→ Stored items:
++++

Lemma C5_witness :
  eliminate (grid2values diag_sudoku_grid)
  = Return (returned [] (eliminate (grid2values diag_sudoku_grid))) /\
  new_singles (grid2values diag_sudoku_grid)
              (returned [] (eliminate (grid2values diag_sudoku_grid))) = [] /\
  eliminate (returned [] (eliminate (grid2values diag_sudoku_grid)))
  = Return (returned [] (eliminate (grid2values diag_sudoku_grid))).
Proof.
  assert (H : eliminate (grid2values diag_sudoku_grid)
              = Return (returned [] (eliminate (grid2values diag_sudoku_grid))))
    by (vm_compute; reflexivity).
  assert (New : new_singles (grid2values diag_sudoku_grid)
                  (returned [] (eliminate (grid2values diag_sudoku_grid))) = [])
    by (vm_compute; reflexivity).
  split; [exact H |]. split; [exact New |].
  exact (C5_eliminate_twice_without_new_fixed_cells _ _ H New).
Defined.

(** C5 (as stated) fails: on the grid whose first row is ".23456789" the
    first call of [eliminate] leaves A1 with the single candidate 1 after
    A1 had its turn, so B1 still has the candidate 1; the second call
    removes it. *)
Lemma C5_counterexample :
  exists e1 e2,
    eliminate (grid2values row_grid) = Return e1 /\
    eliminate e1 = Return e2 /\
    get e1 "B1" = Some "1456789" /\ get e2 "B1" = Some "456789" /\
    e2 <> e1.
Proof.
  set (e1 := returned [] (eliminate (grid2values row_grid))).
  set (e2 := returned [] (eliminate e1)).
  assert (G1 : get e1 "B1" = Some "1456789") by (vm_compute; reflexivity).
  assert (G2 : get e2 "B1" = Some "456789") by (vm_compute; reflexivity).
  exists e1, e2.
  split; [vm_compute; reflexivity |]. split; [vm_compute; reflexivity |].
  split; [assumption |]. split; [assumption |].
  intros E. rewrite E, G1 in G2. discriminate G2.
Qed.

++++

→ Work to be completed:
All the data is to be copied over exactly as it stands.

→ Response to the exercise:
Lemma C5_witness :
  eliminate (grid2values diag_sudoku_grid)
  = Return (returned [] (eliminate (grid2values diag_sudoku_grid))) /\
  new_singles (grid2values diag_sudoku_grid)
              (returned [] (eliminate (grid2values diag_sudoku_grid))) = [] /\
  eliminate (returned [] (eliminate (grid2values diag_sudoku_grid)))
  = Return (returned [] (eliminate (grid2values diag_sudoku_grid))).
Proof.
  assert (H : eliminate (grid2values diag_sudoku_grid)
              = Return (returned [] (eliminate (grid2values diag_sudoku_grid))))
    by (vm_compute; reflexivity).
  assert (New : new_singles (grid2values diag_sudoku_grid)
                  (returned [] (eliminate (grid2values diag_sudoku_grid))) = [])
    by (vm_compute; reflexivity).
  split; [exact H |]. split; [exact New |].
  exact (C5_eliminate_twice_without_new_fixed_cells _ _ H New).
Defined.

(** C5 (as stated) fails: on the grid whose first row is ".23456789" the
    first call of [eliminate] leaves A1 with the single candidate 1 after
    A1 had its turn, so B1 still has the candidate 1; the second call
    removes it. *)
Lemma C5_counterexample :
  exists e1 e2,
    eliminate (grid2values row_grid) = Return e1 /\
    eliminate e1 = Return e2 /\
    get e1 "B1" = Some "1456789" /\ get e2 "B1" = Some "456789" /\
    e2 <> e1.
Proof.
  set (e1 := returned [] (eliminate (grid2values row_grid))).
  set (e2 := returned [] (eliminate e1)).
  assert (G1 : get e1 "B1" = Some "1456789") by (vm_compute; reflexivity).
  assert (G2 : get e2 "B1" = Some "456789") by (vm_compute; reflexivity).
  exists e1, e2.
  split; [vm_compute; reflexivity |]. split; [vm_compute; reflexivity |].
  split; [assumption |]. split; [assumption |].
  intros E. rewrite E, G1 in G2. discriminate G2.
Qed.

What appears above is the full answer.